Saved data entries
== Segment start ==

(** * java-class-diagram-view: inheritance-chain resolution and PlantUML rendering

    A shallow embedding of [src/parser/JavaCodeParser.ts] and
    [src/plantuml/PlantUMLGenerator.ts].

    - JavaScript strings are [string]s of 8-bit characters; the texts the
      program handles (Java identifiers, javap output) are ASCII.
    - The external processes and the file system ([javac]/[java] running the
      embedded JavaParser program, [javap], [fs], [path]) are the fields of an
      environment record [Env]; every call to one of them is recorded as an
      [Event].
    - [async] functions are awaited strictly in sequence in the source, so a
      promise is modelled by its outcome: fulfilled ([Returned]), rejected
      ([Thrown]) or never settled within the given number of loop
      iterations ([Timeout]).
    - [console.log] and [console.error] are not modelled. *)

From Stdlib Require Import String Ascii List Bool Arith Lia.
From stdpp Require Import gmap strings.
From Equations Require Import Equations.
Import ListNotations.

Open Scope string_scope.
Open Scope list_scope.

(** ** JavaScript string primitives used by the sources *)

Module Js.

(** [if (s)] on a string: the empty string is falsy. *)
Definition truthy (s : string) : bool := negb (String.eqb s "").

(** [if (o)] on an optional string ([undefined] is falsy). *)
Definition truthyOpt (o : option string) : bool :=
  match o with
  | Some s => truthy s
  | None => false
  end.

(** [a || b] on strings. *)
Definition orElse (a b : string) : string := if truthy a then a else b.

(** [o || b] where [o] may be [undefined]. *)
Definition optOrElse (o : option string) (b : string) : string :=
  match o with
  | Some s => orElse s b
  | None => b
  end.

Definition startsWith (s p : string) : bool := String.prefix p s.

Fixpoint includes (s sub : string) : bool :=
  String.prefix sub s ||
  match s with
  | EmptyString => false
  | String _ t => includes t sub
  end.

Fixpoint endsWith (s suf : string) : bool :=
  String.eqb s suf ||
  match s with
  | EmptyString => false
  | String _ t => endsWith t suf
  end.

(** White space of [String.prototype.trim] and of the regular expression
    class [\s], restricted to 8-bit characters. *)
Definition isSpace (c : ascii) : bool :=
  match nat_of_ascii c with
  | 9 | 10 | 11 | 12 | 13 | 32 => true
  | _ => false
  end.

Fixpoint trimStartL (l : list ascii) : list ascii :=
  match l with
  | c :: t => if isSpace c then trimStartL t else l
  | [] => []
  end.

Definition trim (s : string) : string :=
  string_of_list_ascii
    (rev (trimStartL (rev (trimStartL (list_ascii_of_string s))))).

(** [s.split(sep)] for a non-empty separator: [skip] counts the characters
    of a separator occurrence still to be dropped, [cur] is the piece being
    collected. *)
Fixpoint splitGo (sep s : string) (skip : nat) (cur : string) : list string :=
  match s with
  | EmptyString => [cur]
  | String c t =>
      match skip with
      | S k => splitGo sep t k cur
      | O =>
          if String.prefix sep s
          then cur :: splitGo sep t (String.length sep - 1) ""
          else splitGo sep t 0 (cur +:+ String c "")
      end
  end.

(** [s.split(sep)]; an empty separator splits into single characters. *)
Definition split (s sep : string) : list string :=
  if String.eqb sep ""
  then map (fun c => String c "") (list_ascii_of_string s)
  else splitGo sep s 0 "".

(** [arr.pop()], the value returned ([undefined] on an empty array). *)
Definition pop {A} (l : list A) : option A := last l.

(** [arr.pop()], the array left behind. *)
Definition popped {A} (l : list A) : list A := removelast l.

(** [arr.includes(x)] on an array of strings. *)
Definition arrIncludes (l : list string) (x : string) : bool :=
  existsb (String.eqb x) l.

(** [arr.join(sep)]. *)
Definition join (l : list string) (sep : string) : string := String.concat sep l.
(* ===== verification/_CoqProject ===== *)
-Q . S2P
Prelude.v
Core.v
SandboxModel.v
Paths.v
Admission.v
Placement.v
Vmm.v
Pool.v
Proto.v
Digest.v
Json.v
AuditLog.v
Dns.v
Net.v
Firecracker.v
Store.v
SqlStore.v
Schema.v
Auth.v
Router.v
E2bCloud.v
CloudLaws.v
CloudVolumes.v
Guest.v
Processes.v
E2bModel.v
AppState.v
Lifecycle.v
E2bHandlers.v
CloudHandlers.v
ApiHandlers.v
Sdk.v
Ctl.v
Control.v
Capacity.v
Provisioning.v
Handlers.v
Requests.v
Startup.v
NodeRegistry.v
GuestAgent.v
GuestSessions.v
FrameClient.v
Layers.v
Images.v
Docker.v
Boot.v
NodeAgent.v
NodeStart.v
NodeLaws.v
NodeService.v
(* ===== verification/Prelude.v ===== *)
(** * Clouisle Sandbox: a verification library

    Clouisle runs untrusted programs in micro virtual machines.  A control plane
    ([crates/clouisle-api]) takes HTTP requests, keeps a row per sandbox in a store,
    reserves capacity, and creates machines through a trait with three back ends:
    Firecracker, Docker (for development) and a remote node.  A node daemon
    ([crates/clouisled]) does the same work for one machine behind gRPC.  Inside a
    sandbox an agent ([crates/clouisle-agent]) serves commands, processes and files
    over length-prefixed frames.  Images come from a registry and become ext4 files
    ([crates/clouisle-images]).

    The library models these programs as Gallina functions and step relations,
    translated from the Rust sources under [src/], and proves what makes them
    correct.  What is outside of [src/] (operating system, database engines, crates,
    the registry, the Docker daemon, the transport of gRPC) is a class over an opaque
    world; its documented behaviour is a second class ([...Ok]) that theorems name as
    a hypothesis, and every such hypothesis has an instance in the library.

    ** Conventions

    - A Rust result is [res E A]: [Ok], [Err] or [Panic]; [stres S E A] threads a
      state.  A trait is a class, an implementation an instance, an enum an inductive
      type, a [HashMap] a [gmap] (where the iteration order shows, it is the class
      [HashOrder]).
    - Integers are [Z] with their wrap-around, saturation or cast written out where
      the code computes with them; the release build wraps.  [f64] is [SpecFloat]
      with 53 bits.  Strings are bytes.
    - The clock, the UUIDs and random secrets are read from the world.
    - A handler runs from its start to its end; a job it spawns becomes a task of the
      state that runs later, in any order.  Where the interleaving inside of an
      operation matters (admission, the warm pool, event streams, the processes of a
      guest, concurrent pulls of an image), the atomic steps are a relation of their
      own.  A time limit ([within]) is a call that may also end in the error of the
      limit.  The Linux configuration is the one modelled.

    ** Files

    Foundations.
    - [Prelude]: results, the state monad, strings, numbers and their text, lists and
      maps; the tactics and hint databases of the library.
    - [Paths]: [std::path]; [Json]: [serde_json::Value], hash order, string slices;
      [Digest]: SHA-256 as a class.
    - [Core] ([clouisle-core]: errors, resources, executions, timing, nodes) and
      [SandboxModel] (specification and its validation, status machine, aggregate).

    Capacity, placement and machines.
    - [Admission] ([clouisle-scheduler/admission.rs]), [Placement] ([placement.rs]).
    - [Vmm] (the trait), [Firecracker], [Docker] (back ends of [clouisle-vmm]),
      [Pool] ([clouisle-pool]: warm machines).
    - [Net] ([clouisle-net]: namespaces, nftables, firewall manager), [Dns] (the DNS
      proxy).
    - [Layers], [Images] ([clouisle-images]: unpacking, cache, build, volumes).

    Guests.
    - [Proto] ([clouisle-proto]: frames, decoder, stream codec).
    - [GuestAgent] ([clouisle-agent/serve.rs], [limits.rs]), [GuestSessions] (its
      processes as a transition system), [Boot] ([init.rs], [main.rs]).
    - [Guest] (the traits of the host's side), [FrameClient]
      ([clouisle-api/agent.rs]: connectors and the frame connection).

    Data.
    - [Store] (trait, promise, memory store), [SqlStore] (SQLite, PostgreSQL), [Schema]
      (opening and upgrading their databases), [AuditLog] ([clouisle-audit]).

    Control plane ([clouisle-api]).
    - [Auth] ([auth.rs], [middleware_auth.rs], [error.rs]), [E2bCloud]
      ([e2b_cloud.rs]) with its laws in [CloudLaws] and [CloudVolumes], [E2bModel]
      ([e2b.rs]), [Processes] (session registry and event streams).
    - [AppState] ([state.rs]), [Lifecycle] ([handlers/sandbox.rs], reconciler, reaper),
      [E2bHandlers], [CloudHandlers], [ApiHandlers] (the other handlers), [Control]
      (the whole as one transition system).
    - [Router] ([router.rs], [middleware.rs]), [Sdk] ([sdk/rust]) and [Ctl]
      ([clouislectl]): paths, dispatch, and the clients that call them.
    - [Startup] ([main.rs], [host_capacity]): what the command line selects, and the
      reservations taken again for the rows of an earlier run.
    - Laws: [Capacity], [Provisioning], [Handlers], [Requests], [NodeRegistry] (what the
      report of a node does to the rows).

    Node daemon ([clouisled]).
    - [NodeAgent] ([agent.rs]), [NodeLaws], [NodeService] ([server.rs],
      [reconciler.rs] and the control plane's [node_client.rs]), [NodeStart] ([main.rs]:
      configuration and heartbeat).

    ** What the theorems show

    - Capacity: concurrent admissions never oversubscribe a dimension; along every run
      of the control plane each permit is in the pool, in the table or with a job that
      has not run ([Capacity]), also when it starts over the rows of an earlier run
      ([Startup]); the tables of a node daemon agree with its pool whatever fails
      ([NodeLaws]).
    - Life of a sandbox: the status machine refines an abstract life cycle; a
      provisioning ends in a running row with its machine or in a failed row without
      one; a creation on a node is all or nothing; deletion is complete; automatic
      recovery is bounded; a paused sandbox is restored by a request for it; a round of
      reconciliation converges and spares every machine a row names; an answered heartbeat
      makes the rows agree with what runs on the node.
    - Machines: Firecracker keeps the promise of the trait and orphans no process; the
      warm pool leases a machine to one client and loses none; a Docker container gets
      exactly the limits and mounts of its specification, below the mount root.
    - Guests: the frame decoder recovers the stream under every chunking; a remote call
      is the guest's own operation (the wire is transparent); files survive the round
      trip; every started process is reported and releases its terminal; the booted
      guest has the address the host dials; a remote command is the node's command.
    - Data: the stores refine a map and are interchangeable; opening a database creates
      and adds what is missing and loses nothing; acknowledged operations
      of the E2B control plane are durable; the audit head commits to the log; values
      in the store stay typed.
    - Separation: a request of one tenant leaves the sandboxes of another alone; teams
      are isolated; the request filter fails closed, and every route is behind it; the
      egress rules decide as the policy says; the DNS proxy opens addresses of
      allowed names only; calls on behalf of a layer name paths below the target directory
      (what links do to that is in [Layers.Disk]).
    - Images: a pulled image stays pulled; one build runs per image at a time.
    - Clients: every call of the SDK and every command of the command line reaches the
      handler it is named after; a stream of events is read back, up to the lines the
      client cuts off.

    Lemmas named after a defect state one that modelling showed (a lost wake-up, a
    registry that is not reconnected, a link that leads out of a layer, ...).

    ** Bounds and fuel

    Recursion that is not structural has a bound that is proved or chosen large
    enough: the frame decoder runs [S (length buffer)] rounds and the service loop
    [S (length input)] (each consumes a byte); a thread of admission has 8 steps, of
    release 6; the tap device is tried 30 times, the API socket 14, the registry 3, as
    in the code; the connectors try [timeout/300 + 2] or [timeout/200 + 2] rounds (each
    takes at least that time); an octal mode has 11 digits (32 bits); channels keep
    their capacities (32 for a body and for the exec stream of a node, 64 for a
    broadcast, 4096 for an exec); [follow] consumes an item per round; a walk along a
    path in [Layers.Disk] makes 100 steps, where the kernel allows 40 links.
    [NodeAgent.patience] bounds the frames a guest sends before an operation counts as
    waiting; theorems hold for every value of it.

    ** Not modelled

    The wiring of loops and listeners in the [main.rs] of the daemons, the warming of
    persisted templates at start (a handler that a time limit can cancel at any await),
    log and metric output ([clouisle-obs], [metrics.rs]), the parsing of command lines
    (clap), SQL text, generated gRPC code, the connections the tests of the control
    plane use in place of a guest, and the SDKs in other languages. *)

From Stdlib Require Export Ascii.
From stdpp Require Export base tactics option list gmap strings.
From Stdlib Require Export ZArith Lia.
From Stdlib Require Import DecimalString DecimalPos DecimalN.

== Segment end ==

▶ **Task directions**: In your answer, include only the lines above starting at the line that holds "Admission.v" and ending at the line that holds "NodeRegistry.v", copied exactly.

▶ **Result of this exercise**:
Admission.v
Placement.v
Vmm.v
Pool.v
Proto.v
Digest.v
Json.v
AuditLog.v
Dns.v
Net.v
Firecracker.v
Store.v
SqlStore.v
Schema.v
Auth.v
Router.v
E2bCloud.v
CloudLaws.v
CloudVolumes.v
Guest.v
Processes.v
E2bModel.v
AppState.v
Lifecycle.v
E2bHandlers.v
CloudHandlers.v
ApiHandlers.v
Sdk.v
Ctl.v
Control.v
Capacity.v
Provisioning.v
Handlers.v
Requests.v
Startup.v
NodeRegistry.v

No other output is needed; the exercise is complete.